Federal Programs to Subsidize State and Local Borrowing for Highways
The federal government also supports investment in highways by state and local governments through several financing programs that subsidize the cost of borrowing to pay for that spending—that is, the federal government incurs costs to lower state and local governments’ borrowing costs. From 2007 to 2016, the federal government subsidized an average of $20 billion (in 2019 dollars) per year of new financing for highways that state and local governments obtained through tax-preferred bonds, direct loan and loan guarantee programs, and funds that were to be used to capitalize state infrastructure banks (SIBs). Tax-exempt bonds accounted for about three-quarters of that borrowing.
Federal policymakers could offer new programs or expand current programs to subsidize borrowing by state and local governments to build more roads. For instance, they could introduce a tax credit bond program. Depending on its design, such a program could subsidize the same amount of borrowing by state and local governments as tax-exempt bonds at a lower cost to the federal government by effectively eliminating some of the benefits of tax-exempt bonds that go to higher-income bondholders. Policymakers could also expand opportunities for state and local governments to use federally subsidized financing by authorizing state and local governments to issue more tax-exempt bonds to fund projects undertaken primarily by private entities or by extending more loans to those governments to finance transportation projects. In addition, policymakers could allow states to collect tolls on Interstate highways, which would offer states an additional revenue stream to borrow against.

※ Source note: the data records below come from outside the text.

Lemma happen_keys events s h :
  engine_ok (engine s) -> keys_ok events (engine s) ->
  keys_ok (events ++ key_events [h]) (engine (happen s h)).
Proof.
  intros He Hk.
  assert (Hafter : forall s step, engine (after s step) = step.2)
    by (intros; unfold after; by destruct (performed _ _ _)).
  destruct h; cbn [happen key_events omap list_omap]; rewrite ?app_nil_r, ?Hafter; cbn [engine].
  - by apply key_event_keys.
  - eapply same_keys_ok; [apply control_keys|done].
  - eapply same_keys_ok; [apply set_radio_prio_keys|done].
  - eapply same_keys_ok; [apply set_call_active_keys|done].
  - eapply same_keys_ok; [apply set_call_active_keys|done].
  - done.
  - unfold set_config. destruct (stop _) as [stopped e1]. set (e2 := configure _ _ _ _ _ _ _ _ _).
    destruct (reset_input_state e2) as [effects e3] eqn:Hreset. cbn [snd].
    destruct (start_frame e3 keyboard_ok joystick_ok bound) as (S1 & S2 & _).
    assert (He3 : e3 = (reset_input_state e2).2) by by rewrite Hreset.
    by apply idle_keys_ok; rewrite ?S1, ?S2, He3.
  - by apply stop_idle.
Qed.

Lemma fly_keys hs s events :
  cockpit_ok s -> keys_ok events (engine s) ->
  keys_ok (events ++ key_events hs) (engine (fly s hs)).
Proof.
  revert s events. induction hs as [|h hs IH]; intros s events Hs Hk; [by rewrite app_nil_r|].
  assert (Hsplit : key_events (h :: hs) = key_events [h] ++ key_events hs).
  { unfold key_events. cbn. by destruct h. }
  rewrite Hsplit, app_assoc. apply IH; [by apply happen_ok|].
  apply happen_keys; [|done]. by destruct Hs.
Qed.

Lemma cold_keys t k enabled hs : keys_ok (key_events hs) (engine (fly (cold t k enabled) hs)).
Proof. apply (fly_keys hs (cold t k enabled) []); [apply cold_ok|by apply idle_keys_ok]. Qed.

(** C20: whatever keys are pressed and released, calls set up and ended, priorities
    toggled and settings changed, in any order: the radio transmits only while
    the key it is bound to is down. *)
Theorem radio_only_while_held t k enabled hs :
  let s := fly (cold t k enabled) hs in
  radio_keyed s = true -> key_down (key_events hs) (radio_key (engine s)) = true.
Proof.
  cbv zeta. intros Hkeyed. destruct (fly_ok hs _ (cold_ok t k enabled)) as [He Hr _].
  apply (cold_keys t k enabled hs), He. by rewrite <- Hr.
Qed.

(** In push-to-talk the microphone of a call is open only while the
    push-to-talk key is down, on every such run: an input attached in the middle
    of a call, a new configuration or the radio priority never opens it. *)
Theorem mic_only_while_held t k enabled hs :
  let s := fly (cold t k enabled) hs in
  call_mic_mode (engine s) = PushToTalk -> call_active (engine s) = true ->
  mic_muted s = Some false -> key_down (key_events hs) (call_trigger (engine s)) = true.
Proof.
  cbv zeta. intros H1 H2 H3. destruct (fly_ok hs _ (cold_ok t k enabled)) as [_ _ Hm].
  apply (cold_keys t k enabled hs). by apply Hm.
Qed.

(** Out of a call, with no key held, the press of the radio key keys the
    radio, on every run. *)
Theorem radio_key_works t k enabled hs trigger bound room :
  let s := fly (cold t k enabled) hs in
  let e := refresh_radio_follows_call (engine s) bound in
  running (engine s) = true -> call_active (engine s) = false ->
  call_pressed (engine s) = false -> radio_pressed (engine s) = false ->
  is_trigger (radio_key e) trigger = true ->
  radio_keyed (happen s (KeyEvent trigger true bound room)) = true.
Proof.
  cbv zeta. set (s := fly _ _). clearbody s. intros Hrun Hact Hcp Hrp Hkey.
  cbn [happen]. unfold key_event. rewrite Hrun. cbn [negb].
  destruct (transition _ _ _ _) as [fires held']. set (ctl := if fires && room then _ else _).
  revert Hkey. unfold refresh_radio_follows_call. cbn [radio_portal_fallback with_held call_pressed
    radio_pressed]. rewrite Hcp, Hrp, !orb_false_r.
  assert (Hstep : forall e, radio_keyed (after s (ctl ++ [RadioTransmit true], e)) = true).
  { intros e. unfold after. cbn [fst snd]. rewrite performed_app. cbn.
    by destruct (performed ctl (radio_keyed s) (mic_muted s)). }
  destruct s as [[mode ct rt t1 t2 t3 t4 run fb fo cp rp act pr im tx hd] radio mic].
  cbn in Hcp, Hrp, Hact, Hrun. subst cp rp act.
  unfold classify_trigger, radio_key. cbn [engine radio_portal_fallback].
  destruct fb; cbn [negb].
  - destruct bound; cbn; intros Hkey; rewrite Hkey; cbn; rewrite ?andb_false_r; cbn.
    + destruct (is_trigger ct trigger); cbn; apply Hstep.
    + apply Hstep.
  - destruct fo; cbn; intros Hkey; rewrite Hkey; cbn; rewrite ?andb_false_r; cbn.
    + apply Hstep.
    + destruct (is_trigger ct trigger); cbn; apply Hstep.
Qed.
End runs.

(** ** Witnesses and a counterexample *)

Definition ptt_config : TransmitConfig :=
  mkTransmitConfig PushToTalk (Some (Key "Space")) None (Some (Key "F8")) None.
Definition no_controls : KeybindsConfig := mkKeybindsConfig None None None None.
Definition on_desktop : Platform := false.
Definition space : Trigger := Input (Key "Space").
Definition f8 : Trigger := Input (Key "F8").

(** In a call, both keys are pressed after the configuration was set. *)
Definition talking : list Happening :=
  [Configured ptt_config no_controls true true true false; PeerConnected;
   KeyEvent space true false true; KeyEvent f8 true false true].

Lemma radio_only_while_held_witness :
  let s := fly (PF := on_desktop) (cold (PF := on_desktop) ptt_config no_controls true) talking in
  radio_keyed s = true /\ key_down (key_events talking) (radio_key (engine s)) = true.
Proof.
  split; [by vm_compute|]. apply (radio_only_while_held (PF := on_desktop)). by vm_compute.
Defined.

Lemma mic_only_while_held_witness :
  let s := fly (PF := on_desktop) (cold (PF := on_desktop) ptt_config no_controls true) talking in
  mic_muted s = Some false /\ key_down (key_events talking) (call_trigger (engine s)) = true.
Proof.
  split; [by vm_compute|]. by apply (mic_only_while_held (PF := on_desktop)); vm_compute.
Defined.

Lemma radio_key_works_witness :
  let hs := [Configured ptt_config no_controls true true true false] in
  let s := fly (PF := on_desktop) (cold (PF := on_desktop) ptt_config no_controls true) hs in
  radio_keyed s = false /\
  radio_keyed (happen (PF := on_desktop) s (KeyEvent f8 true false true)) = true.
Proof.
  split; [by vm_compute|]. by apply (radio_key_works (PF := on_desktop)); vm_compute.
Defined.

Definition voice_config : TransmitConfig := mkTransmitConfig VoiceActivation None None None None.

(** The radio priority mutes the microphone of a call in voice activation; a new
    configuration opens it again and leaves the priority on. *)
Theorem set_config_lifts_prio_mute :
  let s := fly (PF := on_desktop) (cold (PF := on_desktop) voice_config no_controls true)
    [PeerConnected; RadioPrioCommand true] in
  let s' := happen (PF := on_desktop) s
    (Configured voice_config no_controls true true true false) in
  mic_muted s = Some true /\ mic_muted s' = Some false /\
  call_active (engine s') = true /\ any_radio_prio (engine s') = true /\
  should_attach_input_muted (engine s') = true.
Proof. by vm_compute. Qed.

(** ** The control keys *)

(** The keys held after a sequence of events *)
Definition held_after (cs : list Trigger) (events : list (Trigger * bool)) : list Trigger :=
  foldl (λ hs event, (transition cs hs event.1 event.2).2) [] events.

Lemma trigger_eqb_comm a b : trigger_eqb a b = trigger_eqb b a.
Proof. apply eq_true_iff_eq. rewrite !trigger_eqb_id. done. Qed.

Lemma existsb_filter_not t t' (hs : list Trigger) :
  existsb (λ x, trigger_eqb x t) (base.filter (λ x, ~ trigger_eqb x t') hs) =
    negb (trigger_eqb t t') && existsb (λ x, trigger_eqb x t) hs.
Proof.
  induction hs as [|x hs IH]; [by rewrite andb_false_r|].
  rewrite filter_cons. cbn [existsb].
  destruct (trigger_eqb x t') eqn:Hx; destruct (decide _) as [Hd|Hd];
    [by destruct Hd| |cbn [existsb]|by destruct Hd; intros []]; rewrite IH.
  - destruct (trigger_eqb t t') eqn:Ht; [done|]. cbn. destruct (trigger_eqb x t) eqn:Hxt; [|done].
    apply trigger_eqb_id in Hx, Hxt. apply not_true_iff_false in Ht. destruct Ht.
    apply trigger_eqb_id. congruence.
  - destruct (trigger_eqb t t') eqn:Ht; cbn; [|by destruct (trigger_eqb x t)].
    destruct (trigger_eqb x t) eqn:Hxt; [|done]. apply trigger_eqb_id in Ht, Hxt.
    apply not_true_iff_false in Hx. destruct Hx. apply trigger_eqb_id. congruence.
Qed.

Lemma existsb_ext_id (hs : list Trigger) t t' : trigger_id t = trigger_id t' ->
  existsb (λ x, trigger_eqb x t) hs = existsb (λ x, trigger_eqb x t') hs.
Proof.
  intros Hid. induction hs as [|x hs IH]; [done|]. cbn. rewrite IH. f_equal.
  apply eq_true_iff_eq. rewrite !trigger_eqb_id. by rewrite Hid.
Qed.

Lemma held_after_down cs events t :
  existsb (λ x, trigger_eqb x t) (held_after cs events) =
    existsb (λ x, trigger_eqb x t) cs && down events t.
Proof.
  induction events as [|[t' d] events IH] using rev_ind; [by rewrite andb_false_r|].
  unfold held_after, down in *. rewrite !foldl_app. cbn. set (hs := foldl _ [] events) in *.
  unfold transition. destruct (existsb (λ x, trigger_eqb x t') cs) eqn:Hc; cbn.
  2: { rewrite IH. destruct (trigger_eqb t t') eqn:Ht; [|done].
       apply trigger_eqb_id in Ht. by rewrite (existsb_ext_id cs t t' Ht), Hc. }
  destruct (trigger_eqb t t') eqn:Ht.
  - apply trigger_eqb_id in Ht. rewrite (existsb_ext_id cs t t' Ht), Hc. destruct d; cbn.
    + rewrite (existsb_ext_id _ t t' Ht).
      destruct (existsb (λ x, trigger_eqb x t') hs) eqn:Hh; cbn; [done|].
      rewrite existsb_app. cbn. rewrite Hh. cbn. rewrite orb_false_r. by apply trigger_eqb_id.
    + rewrite existsb_filter_not. apply trigger_eqb_id in Ht. by rewrite Ht.
  - destruct d; cbn.
    + destruct (existsb (λ x, trigger_eqb x t') hs); cbn; [done|].
      rewrite existsb_app, IH. cbn. rewrite trigger_eqb_comm, Ht. cbn. by rewrite orb_false_r.
    + by rewrite existsb_filter_not, Ht, IH.
Qed.

(** A control key fires at its press and not again before it was released,
    however often the system repeats the press; no other key fires. *)
Theorem control_fires_once cs events t d :
  (transition cs (held_after cs events) t d).1 =
    existsb (λ x, trigger_eqb x t) cs && d && negb (down events t).
Proof.
  unfold transition. destruct (existsb _ cs) eqn:Hc; cbn; [|done]. destruct d; cbn; [|done].
  rewrite held_after_down, Hc. cbn. by destruct (down events t).
Qed.
(* ===== verification/AppState.v ===== *)
(** AppState: the state the desktop client keeps of its calls,
    [vacs-client/src/app/state.rs] and [app/state/calls.rs], and what it does with
    the connections to the other participants, [app/state/webrtc.rs].

    An operation is a function of the state and of the effects so far: messages
    to the server, events of the user interface, sounds and the flag of the
    keybind engine. The environment ([Env]) says which sends succeed, what the
    WebRTC library answers and what time it is. A task of the source that waits is a step of its own
    ([AppEvents]); a peer carries the number of its task, so that events of a
    peer that was replaced are told apart. *)
From stdpp Require Import prelude gmap strings list.
From Stdlib Require Import NArith.
From S2P Require Import Prelude Protocol Calls.

(** ** Errors ([error.rs]) *)

(** What the calls distinguish of the errors of the client. *)
Inductive ClientError :=
| ErrUnauthorized
| ErrAudioDevice
| ErrCallActive
| ErrNoCallActive
| ErrWebrtcOther
| ErrSignaling
| ErrOther.

Definition into_call_error_reason (e : ClientError) (own_client_id : ClientId) : CallErrorReason :=
  match e with
  | ErrAudioDevice => AudioFailure own_client_id
  | ErrCallActive | ErrNoCallActive => CallFailure
  | ErrWebrtcOther => WebrtcFailure own_client_id
  | _ => CE_Other
  end.

(** [.context(..)?] of [anyhow]: whatever the error was, it is an [Other] now. *)
Definition with_context {A : Type} (r : Result A ClientError) : Result A ClientError :=
  match r with Ok a => Ok a | Err _ => Err ErrOther end.

Inductive CallErrorOrigin :=
| OriginClient (id : ClientId)
| OriginTargets (targets : gset CallTarget)
| OriginCall.

(** ** Calls ([app/state/calls.rs], [WebrtcPeer], [WebrtcCall]) *)

Record WebrtcPeer := mkWebrtcPeer {
  (** the task that handles its events *)
  peer_task : N;
  audio_source_id : option N;
  connected : bool;
  established : bool;
  created : Instant;
  reconnected : bool;
  peer_supports_reconnect : bool
}.

Record WebrtcCall := mkWebrtcCall {
  peers : gmap ClientId WebrtcPeer;
  last_call_start_sound : option Instant
}.

Record Call := mkCall {
  call_id : CallId;
  webrtc : WebrtcCall;
  invited_targets : gset CallTarget;
  joined_participants : CallParticipants;
  conference_leader : option ClientId
}.

(** [any] over the entries of a map, in whatever order *)
Definition any_entry {K V : Type} `{Countable K} (P : K * V -> Prop) `{!forall kv, Decision (P kv)}
    (m : gmap K V) : bool :=
  negb (bool_decide (filter P m = ∅)).

(** Another participant than this client and the peer has joined. *)
Definition is_conference_link (own_client_id : ClientId) (joined : CallParticipants)
    (peer_id : ClientId) : bool :=
  any_entry (λ kv, kv.1 <> own_client_id /\ kv.1 <> peer_id) joined.

Module WebrtcPeer.
Definition new (task : N) (supports_reconnect : bool) (now : Instant) : WebrtcPeer :=
  mkWebrtcPeer task None false false now false supports_reconnect.

Definition with_reconnect (p : WebrtcPeer) : WebrtcPeer :=
  mkWebrtcPeer (peer_task p) (audio_source_id p) true (established p) (created p) true
    (peer_supports_reconnect p).

Definition set_link (p : WebrtcPeer) (source : option N) (conn est : bool) : WebrtcPeer :=
  mkWebrtcPeer (peer_task p) source conn est (created p) (reconnected p) (peer_supports_reconnect p).

Definition set_supports (p : WebrtcPeer) (supports : bool) : WebrtcPeer :=
  mkWebrtcPeer (peer_task p) (audio_source_id p) (connected p) (established p) (created p)
    (reconnected p) supports.
End WebrtcPeer.

Module WebrtcCall.
Definition new : WebrtcCall := mkWebrtcCall ∅ None.
Definition with_peers (c : WebrtcCall) (m : gmap ClientId WebrtcPeer) : WebrtcCall :=
  mkWebrtcCall m (last_call_start_sound c).
Definition was_connected (c : WebrtcCall) : bool := any_entry (λ kv, connected kv.2 = true) (peers c).
Definition is_empty (c : WebrtcCall) : bool := bool_decide (peers c = ∅).
Definition has_other_connected_peer (c : WebrtcCall) (peer_id : ClientId) : bool :=
  any_entry (λ kv, kv.1 <> peer_id /\ connected kv.2 = true) (peers c).
End WebrtcCall.

Module Call.
Definition from_invite (invite : CallInvite) : Call :=
  mkCall (invite_call_id invite) WebrtcCall.new (invite_targets invite) ∅ None.

Definition from_invitation (invitation : CallInvitation) : Call :=
  mkCall (inv_call_id invitation) WebrtcCall.new (inv_invited_targets invitation)
    (inv_joined_participants invitation) (inv_conference_leader invitation).

Definition with_webrtc (c : Call) (w : WebrtcCall) : Call :=
  mkCall (call_id c) w (invited_targets c) (joined_participants c) (conference_leader c).

Definition with_invited (c : Call) (targets : gset CallTarget) : Call :=
  mkCall (call_id c) (webrtc c) targets (joined_participants c) (conference_leader c).

Definition add_invited_targets (c : Call) (targets : gset CallTarget) : Call :=
  with_invited c (invited_targets c ∪ targets).

Definition remove_invited_targets (c : Call) (targets : gset CallTarget) : Call :=
  with_invited c (invited_targets c ∖ targets).

Definition is_active (c : Call) (own_client_id : ClientId) : bool :=
  bool_decide (is_Some (joined_participants c !! own_client_id)).

Definition is_empty (c : Call) : bool :=
  bool_decide (joined_participants c = ∅) && bool_decide (invited_targets c = ∅).

(** The participants to connect to, those that left, and the call. *)
Definition update (c : Call) (own_client_id : ClientId) (invited : gset CallTarget)
    (joined : CallParticipants) (leader : option ClientId) :
    CallParticipants * gset ClientId * Call :=
  let '(added, removed) :=
    if bool_decide (is_Some (joined !! own_client_id)) then
      if is_active c own_client_id then
        (filter (λ kv, joined_participants c !! kv.1 = None) joined,
         filter (λ id, joined !! id = None) (dom (joined_participants c)))
      else (filter (λ kv, kv.1 <> own_client_id) joined, ∅)
    else (∅, ∅) in
  (added, removed, mkCall (call_id c) (webrtc c) invited joined leader).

A Note About the Possible Effects of the Coronavirus Pandemic on the Estimates
Several changes arising from the current public health emergency and resulting decline in economic activity will have offsetting effects on the balance of the highway account of the Highway Trust Fund. Revenues from fuel taxes will be lower than CBO projected in March because people have been driving less since the coronavirus pandemic began. If all other factors underlying CBO’s projections remained unchanged, the reduction in revenues would increase the annual shortfall in the trust fund’s highway account. But spending from the Highway Trust Fund may also decrease, because states, whose fiscal outlooks have worsened as a result of the decline in economic activity, may have to suspend highway projects for an extended period. Reductions in spending from the trust fund would, all else equal, decrease the annual shortfall. CBO has not yet assessed those changes to determine their net effect on the size of the shortfall in the Highway Trust Fund or to update the agency’s projections of when the fund’s balances will be insufficient to cover its outlays without delays.
In addition, if federal lawmakers respond to the economic downturn by providing funds for infrastructure projects outside the Highway Trust Fund, as they did in the American Recovery and Reinvestment Act of 2009, spending from the trust fund may decrease as it did in 2010.